** Opening Listed records block **
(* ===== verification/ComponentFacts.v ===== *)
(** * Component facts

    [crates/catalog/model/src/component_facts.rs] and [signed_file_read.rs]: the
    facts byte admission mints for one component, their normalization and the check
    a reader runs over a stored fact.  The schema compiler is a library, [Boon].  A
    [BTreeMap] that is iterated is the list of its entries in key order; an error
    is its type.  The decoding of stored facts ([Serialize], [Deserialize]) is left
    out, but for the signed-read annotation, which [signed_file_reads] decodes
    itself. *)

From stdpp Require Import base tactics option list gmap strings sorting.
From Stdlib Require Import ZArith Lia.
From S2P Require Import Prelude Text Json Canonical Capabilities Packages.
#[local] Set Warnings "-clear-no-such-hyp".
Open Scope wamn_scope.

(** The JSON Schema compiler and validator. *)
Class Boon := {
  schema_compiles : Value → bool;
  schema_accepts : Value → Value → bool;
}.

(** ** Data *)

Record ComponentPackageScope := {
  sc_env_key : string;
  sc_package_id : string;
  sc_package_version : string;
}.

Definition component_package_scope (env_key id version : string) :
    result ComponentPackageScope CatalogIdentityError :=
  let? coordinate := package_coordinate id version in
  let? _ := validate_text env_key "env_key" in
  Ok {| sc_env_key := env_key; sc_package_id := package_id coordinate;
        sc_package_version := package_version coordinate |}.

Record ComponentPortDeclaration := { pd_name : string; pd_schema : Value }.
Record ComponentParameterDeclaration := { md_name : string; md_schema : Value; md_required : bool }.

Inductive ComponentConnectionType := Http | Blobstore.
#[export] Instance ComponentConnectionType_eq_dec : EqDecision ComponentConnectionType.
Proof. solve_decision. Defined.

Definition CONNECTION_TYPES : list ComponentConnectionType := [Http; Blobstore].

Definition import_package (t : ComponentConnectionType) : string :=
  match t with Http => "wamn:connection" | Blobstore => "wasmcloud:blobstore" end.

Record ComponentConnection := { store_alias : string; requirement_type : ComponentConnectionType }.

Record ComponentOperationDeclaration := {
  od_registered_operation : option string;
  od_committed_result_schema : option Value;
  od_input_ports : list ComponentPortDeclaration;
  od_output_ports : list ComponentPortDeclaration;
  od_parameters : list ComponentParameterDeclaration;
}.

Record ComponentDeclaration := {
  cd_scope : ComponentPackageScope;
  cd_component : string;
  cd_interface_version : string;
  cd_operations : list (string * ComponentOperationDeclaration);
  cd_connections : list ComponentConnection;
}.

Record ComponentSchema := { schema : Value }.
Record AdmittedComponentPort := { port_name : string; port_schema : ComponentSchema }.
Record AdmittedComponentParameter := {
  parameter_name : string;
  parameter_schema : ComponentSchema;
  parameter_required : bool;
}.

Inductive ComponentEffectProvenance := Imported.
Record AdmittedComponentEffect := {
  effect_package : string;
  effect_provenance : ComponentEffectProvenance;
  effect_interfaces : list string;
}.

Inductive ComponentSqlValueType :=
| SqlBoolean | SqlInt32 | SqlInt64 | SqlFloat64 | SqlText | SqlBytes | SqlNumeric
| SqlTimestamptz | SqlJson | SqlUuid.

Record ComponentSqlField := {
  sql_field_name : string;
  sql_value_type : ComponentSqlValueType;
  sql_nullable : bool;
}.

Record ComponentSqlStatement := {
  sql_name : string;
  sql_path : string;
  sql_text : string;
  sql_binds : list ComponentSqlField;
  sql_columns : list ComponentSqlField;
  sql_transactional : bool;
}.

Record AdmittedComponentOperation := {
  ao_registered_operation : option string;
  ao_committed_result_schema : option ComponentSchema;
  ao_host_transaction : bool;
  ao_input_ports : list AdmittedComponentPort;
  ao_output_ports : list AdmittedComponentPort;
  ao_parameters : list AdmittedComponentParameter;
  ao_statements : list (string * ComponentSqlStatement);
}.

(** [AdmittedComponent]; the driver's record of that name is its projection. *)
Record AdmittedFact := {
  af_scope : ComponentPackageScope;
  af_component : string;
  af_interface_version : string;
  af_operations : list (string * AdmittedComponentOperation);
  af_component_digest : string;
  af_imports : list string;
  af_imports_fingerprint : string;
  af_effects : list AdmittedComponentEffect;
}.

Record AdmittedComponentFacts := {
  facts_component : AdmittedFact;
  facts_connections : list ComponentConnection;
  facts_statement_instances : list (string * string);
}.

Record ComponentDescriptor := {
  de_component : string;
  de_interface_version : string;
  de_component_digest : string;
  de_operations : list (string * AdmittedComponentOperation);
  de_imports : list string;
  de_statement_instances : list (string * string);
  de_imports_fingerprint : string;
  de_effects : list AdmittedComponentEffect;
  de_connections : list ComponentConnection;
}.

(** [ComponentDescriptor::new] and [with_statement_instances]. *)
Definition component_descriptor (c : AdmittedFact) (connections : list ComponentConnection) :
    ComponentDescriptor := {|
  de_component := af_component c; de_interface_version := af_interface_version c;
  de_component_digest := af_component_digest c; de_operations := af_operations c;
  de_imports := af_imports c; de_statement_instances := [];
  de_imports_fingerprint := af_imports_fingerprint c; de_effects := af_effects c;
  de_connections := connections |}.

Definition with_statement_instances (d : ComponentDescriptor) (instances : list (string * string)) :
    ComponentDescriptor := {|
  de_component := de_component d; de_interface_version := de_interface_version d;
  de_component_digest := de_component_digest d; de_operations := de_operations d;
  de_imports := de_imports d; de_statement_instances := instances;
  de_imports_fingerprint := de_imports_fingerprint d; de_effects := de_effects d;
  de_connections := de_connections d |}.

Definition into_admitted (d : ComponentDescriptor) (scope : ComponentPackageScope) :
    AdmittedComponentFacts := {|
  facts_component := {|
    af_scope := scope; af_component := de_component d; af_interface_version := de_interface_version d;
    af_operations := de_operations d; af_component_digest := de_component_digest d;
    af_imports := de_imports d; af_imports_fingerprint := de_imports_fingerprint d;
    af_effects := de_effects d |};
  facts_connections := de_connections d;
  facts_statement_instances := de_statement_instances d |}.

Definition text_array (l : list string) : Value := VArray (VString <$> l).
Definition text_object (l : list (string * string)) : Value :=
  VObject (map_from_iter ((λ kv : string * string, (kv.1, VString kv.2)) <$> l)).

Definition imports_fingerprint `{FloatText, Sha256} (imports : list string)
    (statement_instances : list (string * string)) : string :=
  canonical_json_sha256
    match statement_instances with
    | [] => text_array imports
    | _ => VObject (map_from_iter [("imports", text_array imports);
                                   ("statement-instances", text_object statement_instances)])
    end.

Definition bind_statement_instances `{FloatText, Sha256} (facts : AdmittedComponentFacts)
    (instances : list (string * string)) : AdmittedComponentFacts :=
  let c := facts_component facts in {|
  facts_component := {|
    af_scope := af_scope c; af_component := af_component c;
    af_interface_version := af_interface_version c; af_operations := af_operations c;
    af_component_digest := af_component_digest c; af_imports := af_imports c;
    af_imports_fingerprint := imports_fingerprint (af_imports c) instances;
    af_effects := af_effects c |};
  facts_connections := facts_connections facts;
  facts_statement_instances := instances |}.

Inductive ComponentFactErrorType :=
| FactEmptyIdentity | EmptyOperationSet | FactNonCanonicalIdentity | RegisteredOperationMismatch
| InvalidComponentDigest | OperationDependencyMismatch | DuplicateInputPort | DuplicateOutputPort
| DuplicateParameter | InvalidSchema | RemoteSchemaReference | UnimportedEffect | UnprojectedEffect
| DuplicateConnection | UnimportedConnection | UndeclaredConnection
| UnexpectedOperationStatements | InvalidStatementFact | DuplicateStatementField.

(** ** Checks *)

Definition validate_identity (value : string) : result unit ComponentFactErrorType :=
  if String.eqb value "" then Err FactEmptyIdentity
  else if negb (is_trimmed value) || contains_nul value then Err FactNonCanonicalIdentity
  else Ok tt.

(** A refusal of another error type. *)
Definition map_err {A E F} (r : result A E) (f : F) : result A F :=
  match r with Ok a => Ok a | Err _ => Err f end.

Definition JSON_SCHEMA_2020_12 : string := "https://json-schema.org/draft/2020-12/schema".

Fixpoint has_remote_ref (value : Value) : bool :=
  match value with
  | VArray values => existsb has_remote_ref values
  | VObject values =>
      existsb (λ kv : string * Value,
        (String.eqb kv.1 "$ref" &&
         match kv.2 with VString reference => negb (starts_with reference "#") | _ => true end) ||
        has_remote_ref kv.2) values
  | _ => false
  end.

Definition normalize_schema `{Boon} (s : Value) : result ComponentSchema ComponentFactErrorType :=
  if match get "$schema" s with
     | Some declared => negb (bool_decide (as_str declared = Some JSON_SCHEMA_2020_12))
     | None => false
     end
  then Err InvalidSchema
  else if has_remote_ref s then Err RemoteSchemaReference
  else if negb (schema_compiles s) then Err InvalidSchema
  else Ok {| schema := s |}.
** Closing Listed records block **
** Opening Listed records block **
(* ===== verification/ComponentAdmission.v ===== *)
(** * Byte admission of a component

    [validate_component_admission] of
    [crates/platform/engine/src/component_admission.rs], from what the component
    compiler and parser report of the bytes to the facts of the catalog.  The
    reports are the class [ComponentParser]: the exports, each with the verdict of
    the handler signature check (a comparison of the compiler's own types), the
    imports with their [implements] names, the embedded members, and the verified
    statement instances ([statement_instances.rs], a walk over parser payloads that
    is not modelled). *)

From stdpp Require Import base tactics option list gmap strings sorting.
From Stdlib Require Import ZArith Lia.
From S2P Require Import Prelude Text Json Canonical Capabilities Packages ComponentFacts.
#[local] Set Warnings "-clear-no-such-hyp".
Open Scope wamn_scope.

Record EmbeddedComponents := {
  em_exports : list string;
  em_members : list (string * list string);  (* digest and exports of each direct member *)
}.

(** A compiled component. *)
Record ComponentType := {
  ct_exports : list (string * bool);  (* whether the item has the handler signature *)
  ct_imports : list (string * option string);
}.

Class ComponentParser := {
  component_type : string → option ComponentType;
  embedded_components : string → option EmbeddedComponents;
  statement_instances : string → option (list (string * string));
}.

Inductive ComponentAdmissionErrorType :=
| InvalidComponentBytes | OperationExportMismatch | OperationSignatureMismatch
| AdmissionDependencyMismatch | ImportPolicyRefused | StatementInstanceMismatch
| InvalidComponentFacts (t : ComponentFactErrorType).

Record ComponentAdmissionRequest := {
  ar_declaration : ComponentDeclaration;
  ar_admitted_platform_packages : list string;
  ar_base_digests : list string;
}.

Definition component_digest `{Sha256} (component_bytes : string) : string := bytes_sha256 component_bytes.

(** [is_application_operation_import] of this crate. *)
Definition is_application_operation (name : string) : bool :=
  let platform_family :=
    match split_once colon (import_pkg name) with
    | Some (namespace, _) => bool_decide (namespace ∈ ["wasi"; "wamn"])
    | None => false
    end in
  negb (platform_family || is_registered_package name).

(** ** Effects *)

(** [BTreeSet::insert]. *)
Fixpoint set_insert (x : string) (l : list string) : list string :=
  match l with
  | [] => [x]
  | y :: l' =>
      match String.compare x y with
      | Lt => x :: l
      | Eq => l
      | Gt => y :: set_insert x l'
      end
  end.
** Closing Listed records block **
**What is needed:** Find how many lines in the data above include the string "ComponentConnectionType", and give that number alone.

**Task answer:** 5